Driving after Stroke: What You Must Know

Driving after Stroke: What You Must Know

Sometimes the side effects of a stroke can impair your ability to drive. The good news is that 80% of stroke survivors will work their way back to driving safely again. Here’s a comprehensive guide on how to get there.

Warning Signs

First, evaluate your warning signs. This will help you determine if you can drive safely right now or if you need to do some training first. Here are some warning signs of unsafe driving:

  • Driving too fast or too slow for road conditions or posted speed
  • Needing help or instructions from passengers
  • Making slow or poor distance decisions
  • Becoming easily frustrated or confused
  • Getting lost frequently in familiar areas
  • Having accidents or close calls
  • Drifting unintentionally across lane markings

If you’ve experienced any of these signs while driving after stroke, then you aren’t ready to drive yet. And if you can’t attempt driving but want to know if you’ll be able to do so safely, you can ask friends and family members if they’ve seen a change in your communication, thinking, judgement, or behavior. Those who observe you frequently can provide a good outside opinion.

Driving Evaluations

To properly determine if you’re able to drive again, you need to participate in a driver evaluation. During this evaluation, a trained professional can help you determine your readiness and, if you’re not ready, help train you to do so.
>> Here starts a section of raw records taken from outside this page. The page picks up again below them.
Lemma below_perform_basic n e st :
  effect_below n e -> below n st -> below n (perform_basic e st).
Proof.
  intros He H. destruct e as [w m p | w c | w | g | f a | p o | i m p | i]; simpl in *.
  - destruct H as [H1 H2 H3 H4 H5 H6 H8 H7]. split; simpl; try assumption.
    intros w' m' p' [[<- [= <- <-]] | [_ Hl]]%lookup_insert_Some; eauto.
  - apply below_post, H.
  - destruct H as [H1 H2 H3 H4 H5 H6 H8 H7]. split; simpl; try assumption.
    intros w' m' p' [_ Hl]%lookup_delete_Some. eauto.
  - apply below_notify, H.
  - destruct f; try exact H. apply below_probe, H.
  - apply below_settle; assumption.
  - destruct H as [H1 H2 H3 H4 H5 H6 H8 H7]. split; simpl; try assumption.
    intros i' m' p' [[<- [= <- <-]] | [_ Hl]]%lookup_insert_Some; eauto.
  - destruct H as [H1 H2 H3 H4 H5 H6 H8 H7]. split; simpl; try assumption.
    intros i' m' p' [_ Hl]%lookup_delete_Some. eauto.
Qed.

Lemma next_id_perform_basic e st : next_id (perform_basic e st) = next_id st.
Proof.
  destruct e as [| | | |[]| | |]; simpl; try reflexivity.
  unfold settle. case_match; reflexivity.
Qed.

Lemma below_foldl_basic n effs st :
  Forall (effect_below n) effs -> below n st ->
  below n (foldl (fun s e => perform_basic e s) st effs).
Proof.
  revert st. induction effs as [|e effs IH]; intros st Hall H; [exact H |].
  inversion Hall; subst. simpl. apply IH; [assumption |].
  apply below_perform_basic; assumption.
Qed.

Lemma next_id_foldl_basic effs st :
  next_id (foldl (fun s e => perform_basic e s) st effs) = next_id st.
Proof.
  revert st. induction effs as [|e effs IH]; intros st; [reflexivity |].
  simpl. rewrite IH. apply next_id_perform_basic.
Qed.

Lemma below_manager_abort n m st : below n st -> below n (manager_abort m st).
Proof.
  intros H. destruct m as [m |]; [| exact H].
  unfold manager_abort, Manager.abort.
  apply below_foldl_basic.
  - case_match; repeat constructor.
  - apply below_upd_mgr; [exact (b_callbacks _ _ H) | exact H].
Qed.

Lemma next_id_manager_abort m st : next_id (manager_abort m st) = next_id st.
Proof.
  destruct m as [m |]; [| reflexivity]. unfold manager_abort, Manager.abort.
  rewrite next_id_foldl_basic. reflexivity.
Qed.

Lemma sup_below_flags n sv :
  sup_below n sv ->
  (forall b, sup_below n (set_timedOut b sv)) /\
  (forall b, sup_below n (set_repetitionDetected b sv)).
Proof. intros H. split; intros b; exact H. Qed.

Lemma below_watchdog n s st : below n st -> below n (watchdog s st).
Proof.
  intros H. unfold watchdog. apply below_manager_abort, below_upd_sup; [| exact H].
  intros sv Hsv. exact Hsv.
Qed.

Lemma next_id_watchdog s st : next_id (watchdog s st) = next_id st.
Proof. unfold watchdog. rewrite next_id_manager_abort. reflexivity. Qed.

Lemma below_sup_onToken n s t a st :
  (S (next_id st) <= n)%nat -> below n st -> below n (sup_onToken s t a st).
Proof.
  intros Hn H. unfold sup_onToken. case_match.
  - apply below_manager_abort, below_clear_timeout, below_upd_sup;
      [intros sv Hsv; exact Hsv |].
    apply below_resetTimeout; assumption.
  - apply below_ui_call, below_resetTimeout; assumption.
Qed.

Lemma next_id_sup_onToken s t a st :
  next_id (sup_onToken s t a st) = S (next_id st).
Proof.
  unfold sup_onToken. case_match;
    rewrite ?next_id_manager_abort, ?next_id_clear_timeout;
    [change (next_id (upd_sup ?s ?f ?x)) with (next_id x) |
     change (next_id (ui_call ?c ?x)) with (next_id x)];
    apply next_id_resetTimeout.
Qed.

Lemma below_sup_onComplete n s c m st :
  below n st -> below n (sup_onComplete s c m st).
Proof. intros H. apply below_ui_call, below_clear_timeout, H. Qed.

Lemma next_id_sup_onComplete s c m st :
  next_id (sup_onComplete s c m st) = next_id st.
Proof. unfold sup_onComplete. simpl. apply next_id_clear_timeout. Qed.

Lemma below_sup_catch n s msg st : below n st -> below n (sup_catch s msg st).
Proof.
  intros H. unfold sup_catch. apply below_upd_sup.
  - intros sv [Ha Hb]. split; simpl; [discriminate | exact Hb].
  - apply below_ui_call, below_clear_timeout, H.
Qed.

Lemma next_id_sup_catch s msg st : next_id (sup_catch s msg st) = next_id st.
Proof. unfold sup_catch. simpl. apply next_id_clear_timeout. Qed.

Lemma below_sup_resume n s o st : below n st -> below n (sup_resume s o st).
Proof.
  intros H. unfold sup_resume. repeat case_match; try exact H;
    try (apply below_sup_catch, H).
  apply below_upd_sup; [| exact H].
  intros sv' [Ha Hb]. split; simpl; [discriminate | exact Hb].
Qed.

Lemma next_id_sup_resume s o st : next_id (sup_resume s o st) = next_id st.
Proof.
  unfold sup_resume. repeat case_match; rewrite ?next_id_sup_catch; reflexivity.
Qed.

(** [perform] keeps the page well-formed; it hands out at most one
    identifier. *)
Lemma wf_perform e st :
  effect_below (next_id st) e -> wf st ->
  wf (perform e st) /\ (next_id st <= next_id (perform e st))%nat.
Proof.
  intros He H. unfold wf, perform.
  destruct e as [w m p | w c | w | g | f a | p o | i m p | i];
    try (rewrite next_id_perform_basic; split; [| lia];
         apply below_perform_basic; assumption).
  destruct f as [s | s | k]; destruct a;
    try (rewrite next_id_perform_basic; split; [| lia];
         apply below_perform_basic; assumption).
  - rewrite next_id_sup_onToken. split; [| lia].
    apply below_sup_onToken; [lia |]. eapply below_mono; [| exact H]. lia.
  - rewrite next_id_sup_onComplete. split; [| lia].
    apply below_sup_onComplete, H.
Qed.

Lemma wf_perform_all effs st :
  Forall (effect_below (next_id st)) effs -> wf st ->
  wf (perform_all effs st) /\ (next_id st <= next_id (perform_all effs st))%nat.
Proof.
  unfold perform_all. revert st.
  induction effs as [|e effs IH]; intros st Hall H; [simpl; split; [exact H | lia] |].
  inversion Hall as [| ? ? He Hrest]; subst. simpl.
  destruct (wf_perform e st He H) as [Hwf Hle].
  destruct (IH (perform e st)) as [Hwf' Hle']; [| exact Hwf | split; [exact Hwf' | lia]].
  eapply Forall_impl; [exact Hrest |].
  intros e' He'. eapply effect_below_mono; [exact Hle | exact He'].
Qed.

Lemma registry_below_default n mg m :
  registry_below n mg ->
  callbacks_below n (default Manager.no_callbacks (Manager.callbacks mg !! m)).
Proof.
  intros H. destruct (Manager.callbacks mg !! m) as [cb |] eqn:Hcb; simpl.
  - eapply H, Hcb.
  - split; simpl; discriminate.
Qed.

Lemma below_handleWorkerMessage n m data mg :
  registry_below n mg ->
  registry_below n (Manager.handleWorkerMessage m data mg).1 /\
  Forall (effect_below n) (Manager.handleWorkerMessage m data mg).2.
Proof.
  intros H. pose proof (registry_below_default n mg m H) as [Hr Hg].
  unfold Manager.handleWorkerMessage, Manager.on_complete, Manager.on_aborted,
    Manager.on_error, Manager.settle_init, Manager.call.
  destruct data; simpl; (split; [exact H |]);
    repeat case_match; simplify_eq/=;
    repeat (first [apply Forall_cons_2 | apply Forall_nil_2 | apply Forall_app_2]);
    simpl; eauto.
Qed.

Lemma below_abort n m mg :
  registry_below n mg ->
  registry_below n (Manager.abort m mg).1 /\
  Forall (effect_below n) (Manager.abort m mg).2.
Proof.
  intros H. unfold Manager.abort. simpl. split; [exact H |].
  case_match; repeat constructor.
Qed.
A driver’s evaluation will usually include:

  • Assessment of functional availability
  • Reaction time testing
  • Visual testing
  • Perceptual testing
  • In-car testing

To find a qualified driver education training program, ask your doctor or occupational therapist for a recommendation; or you can search for a driver specialist on the AOTA website.

Driving Adaptations

Some physical impairments can be temporarily solved with the use of assistive devices or car adaptations. For example, if you can only use one hand, a spinner knob can be attached to the steering wheel to enable steering with one hand. Also, if your right side is impaired, then a left gas pedal and spinner knob can be installed on your car.


There are also adaptive solutions for stroke survivors in wheelchairs. The National Mobility Equipment Dealers Association is a great resource for adaptive transportation that can help you reclaim independence behind the wheel. Choosing a modified vehicle is a big decision, so be sure to do extensive research before investing.

With the help of trained specialists and adaptive equipment, driving after stroke is a possibility that many stroke survivors can successfully work towards.